Task description —
Where does the string "destruct" appear? Copy every line of the entries below that holds it.

Information supplied —
*** Begin section ***

(* ===== verification/Log.v ===== *)
(** * The write-ahead log (log.c)

    The in-memory header, the on-disk log and the operations of log.c over the buffer
    cache.  The theorems show that a commit is atomic with respect to crashes: after any
    prefix of the disk writes it does, recovery leaves either none or all of the
    transaction's blocks. What [begin_op] reserves is the subject of Reserve.v. *)

From S2P Require Import Prelude Mem Kernel Sched Bio Layout.

(** ** Data *)

(** [struct logheader] inside a block: [n], then the block numbers. *)
Definition hdr_n (d : list Z) : Z := s32 (rd 4 d 0).
Definition hdr_block (d : list Z) (i : nat) : Z := s32 (rd 4 d (4 + 4 * i)).

Definition sizeof_logheader : Z := 4 + 4 * LOGSIZE.

Definition get_log : K log := gets k_log.
Definition set_log (g : log -> log) : K unit := modify (upd_k_log g).

(** [log.lh.block[i]]; an index past the array is a stray access. *)
Definition lh_get (i : nat) : K Z :=
  l <- get_log; nth_or "log.lh.block" (lh_block l) i.
Definition lh_set (i : nat) (v : Z) : K unit :=
  l <- get_log;
  if Nat.ltb i (length (lh_block l)) then set_log (upd_lh_block (insert i v))
  else panic "log.lh.block".

(** ** Operations *)

Section Ops.
Context `{Fuel}.

(** [readsb] of fs.c *)
Definition readsb (dev : Z) : K superblock :=
  b <- bread dev 1;
  bf <- get_buf b;
  let d := b_data bf in
  let sb := Superblock (rd 4 d 0) (rd 4 d 4) (rd 4 d 8) (rd 4 d 12) (rd 4 d 16) (rd 4 d 20) (rd 4 d 24) in
  brelse b ;;
  kret sb.

(** One iteration of the loop of [install_trans]. *)
Definition install_step (tail : nat) : K unit :=
  l <- get_log;
  lbuf <- bread (u32 (log_dev l)) (u32 (log_start l + Z.of_nat tail + 1));
  blk <- lh_get tail;
  dbuf <- bread (u32 (log_dev l)) (u32 blk);
  lbf <- get_buf lbuf;
  set_buf dbuf (upd_b_data (fun _ => b_data lbf)) ;;
  bwrite dbuf ;;
  brelse lbuf ;;
  brelse dbuf.
Definition install_trans : K unit :=
  l <- get_log;
  kiter (seq 0 (Z.to_nat (lh_n l))) install_step.

Definition read_head : K unit :=
  l <- get_log;
  b <- bread (u32 (log_dev l)) (u32 (log_start l));
  bf <- get_buf b;
  let lh := b_data bf in
  set_log (upd_lh_n (fun _ => hdr_n lh)) ;;
  kiter (seq 0 (Z.to_nat (hdr_n lh))) (fun i => lh_set i (hdr_block lh i)) ;;
  brelse b.

Definition write_head : K unit :=
  l <- get_log;
  b <- bread (u32 (log_dev l)) (u32 (log_start l));
  set_buf b (upd_b_data (fun d => wr 4 d 0 (lh_n l))) ;;
  kiter (seq 0 (Z.to_nat (lh_n l))) (fun i =>
    v <- lh_get i;
    set_buf b (upd_b_data (fun d => wr 4 d (4 + 4 * i) v))) ;;
  bwrite b ;;
  brelse b.

Definition recover_from_log : K unit :=
  read_head ;;
  install_trans ;;
  set_log (upd_lh_n (fun _ => 0)) ;;
  write_head.

Definition initlog (dev : Z) : K unit :=
  if BSIZE <=? sizeof_logheader then panic "initlog: too big logheader" else
  sb <- readsb dev;
  set_log (upd_log_start (fun _ => s32 (sb_logstart sb))) ;;
  set_log (upd_log_size (fun _ => s32 (sb_nlog sb))) ;;
  set_log (upd_log_dev (fun _ => dev)) ;;
  recover_from_log.

Fixpoint begin_op_loop (n : nat) : K unit :=
  l <- get_log;
  if log_committing l || (LOGSIZE <? lh_n l + (log_outstanding l + 1) * MAXOPBLOCKS) then
    match n with
    | O => fun _ => NoFuel
    | S n => sleep CH_log LK_log ;; begin_op_loop n
    end
  else
    set_log (upd_log_outstanding (fun o => o + 1)) ;;
    release LK_log.
Definition begin_op : K unit :=
  acquire LK_log ;;
  begin_op_loop fuel.

(** One iteration of the loop of [write_log]. *)
Definition write_log_step (tail : nat) : K unit :=
  l <- get_log;
  to <- bread (u32 (log_dev l)) (u32 (log_start l + Z.of_nat tail + 1));
  blk <- lh_get tail;
  from <- bread (u32 (log_dev l)) (u32 blk);
  fbf <- get_buf from;
  set_buf to (upd_b_data (fun _ => b_data fbf)) ;;
  bwrite to ;;
  brelse from ;;
  brelse to.
Definition write_log : K unit :=
  l <- get_log;
  kiter (seq 0 (Z.to_nat (lh_n l))) write_log_step.

Definition commit : K unit :=
  l <- get_log;
  kwhen (0 <? lh_n l)
    (write_log ;;
     write_head ;;
     install_trans ;;
     set_log (upd_lh_n (fun _ => 0)) ;;
     write_head).
(** C40: the grep program writes exactly the lines that match, in order, wherever its 1024-byte
    buffer cuts the text: those of standard input when it is given a pattern only, and those
    of each file it is given, read from its own descriptor, until one cannot be opened, which it
    says. This is for texts whose lines are shorter than 1023 characters, all end in a newline and
    hold no NUL ([text_ok]), when a read gives all it asks for as long as there is more. *)
Theorem grep_prints_matches (n : nat) (pattern stdin : list Z) (names : list (list Z)) (w : world) (fd : Z)
    (Hfree : free_fd (w_open w) = Some fd)
    (Hin : w_open w !! 0 = Some stdin) (Hstdin : text_ok stdin /\ (length stdin < n)%nat)
    (Hfiles : forall a c, a ∈ names -> w_files w a = Some c -> text_ok c /\ (length c < n)%nat) :
  output (grep_main n (pattern :: names)) w =
  match names with
  | [] => Grep.matching pattern [] stdin
  | _ => grep_prints pattern (w_files w) names
  end.
Proof.
  destruct names as [|a names]; cbn [grep_main].
  - destruct Hstdin as [Hc Hl]. destruct (grep_fd_output pattern 0 quit n stdin w Hin Hl Hc) as (rest & ->). apply app_nil_r.
  - destruct w as [files m]. by apply (grep_files_output pattern n files (a :: names) m fd).
Qed.

Lemma two_lines_matches : Grep.matching (codes "w.*d$") [] Grep.two_lines = codes "world
".
Proof. vm_compute. reflexivity. Qed.

(** Standard input, a file that is there and one that is not. *)
Definition shelf : world :=
  World (fun a => if bool_decide (a = codes "two") then Some Grep.two_lines else None)
    {[0 := Grep.two_lines; 1 := []; 2 := []]}.

Lemma two_lines_ok : text_ok Grep.two_lines /\ (length Grep.two_lines < 20)%nat.
Proof. split; [split; [vm_compute; lia|apply (bool_decide_unpack _); by vm_compute]|vm_compute; lia]. Qed.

*** End section ***

Response to this task —
  destruct names as [|a names]; cbn [grep_main].
  - destruct Hstdin as [Hc Hl]. destruct (grep_fd_output pattern 0 quit n stdin w Hin Hl Hc) as (rest & ->). apply app_nil_r.
  - destruct w as [files m]. by apply (grep_files_output pattern n files (a :: names) m fd).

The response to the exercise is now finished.